▸ TO DO: Looking at the listing below, retype exactly the lines starting at the one containing "Record finding (self" and ending at the one containing "- split_and!; [apply", both included, and nothing else.

•••

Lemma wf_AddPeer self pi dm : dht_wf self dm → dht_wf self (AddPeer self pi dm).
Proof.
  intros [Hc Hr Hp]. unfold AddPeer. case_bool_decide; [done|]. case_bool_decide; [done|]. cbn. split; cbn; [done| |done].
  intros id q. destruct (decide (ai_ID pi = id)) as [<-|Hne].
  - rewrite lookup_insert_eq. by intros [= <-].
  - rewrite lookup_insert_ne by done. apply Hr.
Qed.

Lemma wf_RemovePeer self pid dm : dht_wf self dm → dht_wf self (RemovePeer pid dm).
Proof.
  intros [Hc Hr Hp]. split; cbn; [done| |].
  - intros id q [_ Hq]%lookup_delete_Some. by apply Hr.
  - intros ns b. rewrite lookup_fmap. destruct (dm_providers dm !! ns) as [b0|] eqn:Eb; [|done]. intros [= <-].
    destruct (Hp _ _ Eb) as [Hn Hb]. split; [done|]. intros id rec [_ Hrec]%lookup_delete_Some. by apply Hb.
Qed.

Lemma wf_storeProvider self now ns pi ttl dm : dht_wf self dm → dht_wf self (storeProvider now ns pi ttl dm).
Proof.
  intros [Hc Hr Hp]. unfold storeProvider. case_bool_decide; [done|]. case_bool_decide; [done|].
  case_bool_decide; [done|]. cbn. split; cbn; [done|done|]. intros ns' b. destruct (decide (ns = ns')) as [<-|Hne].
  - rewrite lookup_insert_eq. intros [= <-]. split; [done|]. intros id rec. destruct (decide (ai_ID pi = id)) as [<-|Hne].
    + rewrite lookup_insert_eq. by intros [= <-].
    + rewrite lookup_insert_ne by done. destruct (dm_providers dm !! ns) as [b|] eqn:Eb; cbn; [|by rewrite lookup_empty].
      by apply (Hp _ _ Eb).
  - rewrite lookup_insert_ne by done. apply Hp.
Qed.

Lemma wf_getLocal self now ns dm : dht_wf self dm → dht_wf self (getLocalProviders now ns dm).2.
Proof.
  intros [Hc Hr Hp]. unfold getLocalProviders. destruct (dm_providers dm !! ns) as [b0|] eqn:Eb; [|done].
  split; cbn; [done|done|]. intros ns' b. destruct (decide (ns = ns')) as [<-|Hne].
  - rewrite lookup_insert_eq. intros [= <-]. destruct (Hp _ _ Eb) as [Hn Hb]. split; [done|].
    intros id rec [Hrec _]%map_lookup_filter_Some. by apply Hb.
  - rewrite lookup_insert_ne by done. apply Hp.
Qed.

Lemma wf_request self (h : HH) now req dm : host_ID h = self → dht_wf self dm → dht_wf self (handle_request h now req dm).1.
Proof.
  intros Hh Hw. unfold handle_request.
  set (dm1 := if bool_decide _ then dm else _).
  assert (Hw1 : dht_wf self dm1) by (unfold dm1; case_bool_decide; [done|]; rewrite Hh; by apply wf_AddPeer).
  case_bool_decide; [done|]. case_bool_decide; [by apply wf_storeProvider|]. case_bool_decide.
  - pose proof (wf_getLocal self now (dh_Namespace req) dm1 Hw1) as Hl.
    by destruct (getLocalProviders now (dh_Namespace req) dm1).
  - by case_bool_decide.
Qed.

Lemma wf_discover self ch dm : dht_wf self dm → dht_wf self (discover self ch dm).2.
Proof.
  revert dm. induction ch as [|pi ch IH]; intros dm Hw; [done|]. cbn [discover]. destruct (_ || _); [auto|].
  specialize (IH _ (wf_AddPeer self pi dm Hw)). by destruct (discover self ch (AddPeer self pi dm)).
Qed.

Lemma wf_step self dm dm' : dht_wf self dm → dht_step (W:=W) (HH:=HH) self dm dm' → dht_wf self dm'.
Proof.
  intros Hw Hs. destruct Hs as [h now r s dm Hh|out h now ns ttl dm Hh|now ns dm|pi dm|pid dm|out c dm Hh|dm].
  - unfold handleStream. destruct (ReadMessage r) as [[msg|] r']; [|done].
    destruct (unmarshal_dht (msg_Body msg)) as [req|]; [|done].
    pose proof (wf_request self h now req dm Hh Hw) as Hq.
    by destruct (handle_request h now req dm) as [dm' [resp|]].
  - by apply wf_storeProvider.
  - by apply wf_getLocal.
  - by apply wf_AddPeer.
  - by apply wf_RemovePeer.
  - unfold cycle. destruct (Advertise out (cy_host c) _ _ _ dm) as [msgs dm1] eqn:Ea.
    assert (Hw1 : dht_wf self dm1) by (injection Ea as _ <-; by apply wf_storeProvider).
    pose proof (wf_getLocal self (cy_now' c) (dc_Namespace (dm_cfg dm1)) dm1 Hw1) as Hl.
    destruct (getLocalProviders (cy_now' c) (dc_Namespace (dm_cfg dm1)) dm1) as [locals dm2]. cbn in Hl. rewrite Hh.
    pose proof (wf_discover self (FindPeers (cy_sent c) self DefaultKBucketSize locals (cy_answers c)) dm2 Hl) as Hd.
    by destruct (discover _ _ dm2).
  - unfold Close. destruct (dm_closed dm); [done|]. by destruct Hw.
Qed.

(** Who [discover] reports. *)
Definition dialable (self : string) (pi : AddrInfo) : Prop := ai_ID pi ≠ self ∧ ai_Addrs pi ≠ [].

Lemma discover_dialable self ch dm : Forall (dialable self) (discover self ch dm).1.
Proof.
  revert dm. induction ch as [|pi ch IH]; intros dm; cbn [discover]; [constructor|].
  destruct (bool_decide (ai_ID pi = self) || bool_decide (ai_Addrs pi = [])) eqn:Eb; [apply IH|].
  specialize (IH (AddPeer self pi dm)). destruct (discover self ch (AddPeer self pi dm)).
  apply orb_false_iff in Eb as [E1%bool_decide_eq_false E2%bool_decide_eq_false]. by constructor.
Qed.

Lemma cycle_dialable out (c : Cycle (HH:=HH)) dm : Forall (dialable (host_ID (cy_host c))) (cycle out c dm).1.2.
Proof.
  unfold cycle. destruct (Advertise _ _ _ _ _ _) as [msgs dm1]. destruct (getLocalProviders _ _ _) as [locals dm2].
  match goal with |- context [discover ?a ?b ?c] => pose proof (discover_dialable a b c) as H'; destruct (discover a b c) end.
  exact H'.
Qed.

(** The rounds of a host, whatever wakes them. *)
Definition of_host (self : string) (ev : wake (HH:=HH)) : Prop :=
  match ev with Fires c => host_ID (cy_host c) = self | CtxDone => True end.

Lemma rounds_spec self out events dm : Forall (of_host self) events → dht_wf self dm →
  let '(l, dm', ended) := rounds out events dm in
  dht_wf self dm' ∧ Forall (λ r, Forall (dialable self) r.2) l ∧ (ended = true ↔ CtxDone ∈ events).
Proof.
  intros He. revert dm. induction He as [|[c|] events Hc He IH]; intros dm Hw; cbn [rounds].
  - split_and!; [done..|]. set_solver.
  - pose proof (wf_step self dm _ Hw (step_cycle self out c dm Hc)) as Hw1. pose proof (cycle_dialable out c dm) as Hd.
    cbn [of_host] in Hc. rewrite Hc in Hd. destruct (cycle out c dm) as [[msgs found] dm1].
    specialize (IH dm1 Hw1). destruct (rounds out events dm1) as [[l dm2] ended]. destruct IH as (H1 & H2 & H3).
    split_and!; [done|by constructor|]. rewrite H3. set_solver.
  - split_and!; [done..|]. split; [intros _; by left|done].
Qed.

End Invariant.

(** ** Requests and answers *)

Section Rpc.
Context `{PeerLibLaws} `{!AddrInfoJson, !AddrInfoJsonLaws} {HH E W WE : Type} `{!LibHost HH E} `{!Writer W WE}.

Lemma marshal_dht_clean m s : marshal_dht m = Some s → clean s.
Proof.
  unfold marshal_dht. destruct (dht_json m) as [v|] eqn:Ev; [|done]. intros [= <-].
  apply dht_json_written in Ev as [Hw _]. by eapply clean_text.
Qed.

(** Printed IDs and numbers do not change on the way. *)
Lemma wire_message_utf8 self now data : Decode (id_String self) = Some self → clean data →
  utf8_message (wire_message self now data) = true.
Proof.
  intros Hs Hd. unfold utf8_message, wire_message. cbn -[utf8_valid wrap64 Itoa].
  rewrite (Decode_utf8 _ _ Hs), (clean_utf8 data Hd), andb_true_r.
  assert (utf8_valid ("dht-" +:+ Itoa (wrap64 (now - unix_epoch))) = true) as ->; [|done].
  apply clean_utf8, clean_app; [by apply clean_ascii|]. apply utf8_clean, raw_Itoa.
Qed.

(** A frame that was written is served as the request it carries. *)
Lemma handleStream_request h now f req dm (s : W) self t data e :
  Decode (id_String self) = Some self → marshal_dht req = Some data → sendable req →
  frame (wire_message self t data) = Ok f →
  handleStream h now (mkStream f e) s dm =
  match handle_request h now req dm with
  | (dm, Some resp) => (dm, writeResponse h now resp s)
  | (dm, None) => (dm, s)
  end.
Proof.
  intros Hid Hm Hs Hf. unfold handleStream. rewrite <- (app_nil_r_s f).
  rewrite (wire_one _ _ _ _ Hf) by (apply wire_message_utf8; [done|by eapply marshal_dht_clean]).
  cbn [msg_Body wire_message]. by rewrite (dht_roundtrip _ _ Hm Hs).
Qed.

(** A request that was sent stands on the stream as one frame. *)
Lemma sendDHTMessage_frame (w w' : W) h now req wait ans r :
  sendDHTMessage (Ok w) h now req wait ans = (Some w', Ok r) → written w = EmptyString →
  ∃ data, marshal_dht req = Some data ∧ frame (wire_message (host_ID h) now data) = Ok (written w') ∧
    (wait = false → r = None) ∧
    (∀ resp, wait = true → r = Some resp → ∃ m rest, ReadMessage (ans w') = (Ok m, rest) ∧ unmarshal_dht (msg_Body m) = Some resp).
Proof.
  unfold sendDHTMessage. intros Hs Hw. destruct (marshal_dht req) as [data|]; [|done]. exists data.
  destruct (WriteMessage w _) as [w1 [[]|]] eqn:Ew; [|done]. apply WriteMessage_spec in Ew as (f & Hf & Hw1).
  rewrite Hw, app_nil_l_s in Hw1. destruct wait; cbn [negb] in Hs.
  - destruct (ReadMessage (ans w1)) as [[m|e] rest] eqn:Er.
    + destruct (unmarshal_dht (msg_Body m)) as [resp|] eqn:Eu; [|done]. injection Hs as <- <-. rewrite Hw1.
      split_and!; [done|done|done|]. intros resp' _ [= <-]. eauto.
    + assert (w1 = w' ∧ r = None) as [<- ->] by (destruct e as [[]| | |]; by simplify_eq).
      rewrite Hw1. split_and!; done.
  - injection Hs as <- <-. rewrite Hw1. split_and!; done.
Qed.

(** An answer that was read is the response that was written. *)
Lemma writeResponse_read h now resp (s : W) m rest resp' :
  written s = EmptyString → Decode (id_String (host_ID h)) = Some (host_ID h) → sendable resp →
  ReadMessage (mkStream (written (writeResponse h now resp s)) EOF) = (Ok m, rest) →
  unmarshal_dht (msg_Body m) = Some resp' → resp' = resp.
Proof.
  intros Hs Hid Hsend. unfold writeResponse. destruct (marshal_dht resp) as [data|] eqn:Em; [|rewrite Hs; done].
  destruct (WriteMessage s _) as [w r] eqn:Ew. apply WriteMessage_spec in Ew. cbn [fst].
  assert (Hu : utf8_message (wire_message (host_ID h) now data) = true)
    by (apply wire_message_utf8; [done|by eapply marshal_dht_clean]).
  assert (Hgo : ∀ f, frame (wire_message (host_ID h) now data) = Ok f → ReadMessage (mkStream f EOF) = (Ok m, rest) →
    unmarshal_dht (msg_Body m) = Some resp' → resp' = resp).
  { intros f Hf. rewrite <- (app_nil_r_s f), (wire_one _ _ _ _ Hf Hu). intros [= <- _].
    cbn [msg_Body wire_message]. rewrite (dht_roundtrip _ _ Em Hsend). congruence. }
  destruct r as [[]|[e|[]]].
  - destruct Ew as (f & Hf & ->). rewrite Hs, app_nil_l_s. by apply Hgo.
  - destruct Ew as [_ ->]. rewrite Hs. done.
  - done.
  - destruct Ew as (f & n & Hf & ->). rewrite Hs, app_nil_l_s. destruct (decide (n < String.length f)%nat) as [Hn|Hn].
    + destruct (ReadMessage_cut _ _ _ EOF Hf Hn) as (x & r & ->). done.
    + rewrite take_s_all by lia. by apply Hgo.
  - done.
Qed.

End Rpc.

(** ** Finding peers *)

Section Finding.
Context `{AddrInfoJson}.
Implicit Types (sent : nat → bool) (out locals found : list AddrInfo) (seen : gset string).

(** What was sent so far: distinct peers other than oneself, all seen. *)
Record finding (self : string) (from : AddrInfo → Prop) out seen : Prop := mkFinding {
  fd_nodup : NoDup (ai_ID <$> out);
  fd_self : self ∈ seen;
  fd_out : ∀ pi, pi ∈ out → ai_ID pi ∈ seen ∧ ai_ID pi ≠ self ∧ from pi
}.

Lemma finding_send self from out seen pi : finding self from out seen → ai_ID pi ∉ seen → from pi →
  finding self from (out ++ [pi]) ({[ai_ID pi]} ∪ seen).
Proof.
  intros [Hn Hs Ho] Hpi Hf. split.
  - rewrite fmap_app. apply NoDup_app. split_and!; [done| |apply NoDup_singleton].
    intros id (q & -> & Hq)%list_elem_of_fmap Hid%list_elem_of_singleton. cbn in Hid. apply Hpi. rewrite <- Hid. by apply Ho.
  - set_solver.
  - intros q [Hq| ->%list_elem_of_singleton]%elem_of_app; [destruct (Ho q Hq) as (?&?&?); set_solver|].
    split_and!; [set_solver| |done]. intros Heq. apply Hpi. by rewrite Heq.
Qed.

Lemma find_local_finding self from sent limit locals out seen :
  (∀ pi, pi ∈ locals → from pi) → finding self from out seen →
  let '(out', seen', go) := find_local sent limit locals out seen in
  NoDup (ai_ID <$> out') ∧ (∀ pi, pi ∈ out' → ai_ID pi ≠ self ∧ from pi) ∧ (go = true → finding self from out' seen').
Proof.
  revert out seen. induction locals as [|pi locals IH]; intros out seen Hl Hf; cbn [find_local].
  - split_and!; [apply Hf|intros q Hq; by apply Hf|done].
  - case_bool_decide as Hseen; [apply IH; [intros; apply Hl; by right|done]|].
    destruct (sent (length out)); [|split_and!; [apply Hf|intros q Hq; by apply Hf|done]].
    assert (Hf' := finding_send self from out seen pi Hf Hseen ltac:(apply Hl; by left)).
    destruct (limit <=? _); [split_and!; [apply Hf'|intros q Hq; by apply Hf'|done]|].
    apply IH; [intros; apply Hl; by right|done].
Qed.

•••

▸ REPLY TO THE TASK:
Record finding (self : string) (from : AddrInfo → Prop) out seen : Prop := mkFinding {
  fd_nodup : NoDup (ai_ID <$> out);
  fd_self : self ∈ seen;
  fd_out : ∀ pi, pi ∈ out → ai_ID pi ∈ seen ∧ ai_ID pi ≠ self ∧ from pi
}.

Lemma finding_send self from out seen pi : finding self from out seen → ai_ID pi ∉ seen → from pi →
  finding self from (out ++ [pi]) ({[ai_ID pi]} ∪ seen).
Proof.
  intros [Hn Hs Ho] Hpi Hf. split.
  - rewrite fmap_app. apply NoDup_app. split_and!; [done| |apply NoDup_singleton].
    intros id (q & -> & Hq)%list_elem_of_fmap Hid%list_elem_of_singleton. cbn in Hid. apply Hpi. rewrite <- Hid. by apply Ho.
  - set_solver.
  - intros q [Hq| ->%list_elem_of_singleton]%elem_of_app; [destruct (Ho q Hq) as (?&?&?); set_solver|].
    split_and!; [set_solver| |done]. intros Heq. apply Hpi. by rewrite Heq.
Qed.

Lemma find_local_finding self from sent limit locals out seen :
  (∀ pi, pi ∈ locals → from pi) → finding self from out seen →
  let '(out', seen', go) := find_local sent limit locals out seen in
  NoDup (ai_ID <$> out') ∧ (∀ pi, pi ∈ out' → ai_ID pi ≠ self ∧ from pi) ∧ (go = true → finding self from out' seen').
Proof.
  revert out seen. induction locals as [|pi locals IH]; intros out seen Hl Hf; cbn [find_local].
  - split_and!; [apply Hf|intros q Hq; by apply Hf|done].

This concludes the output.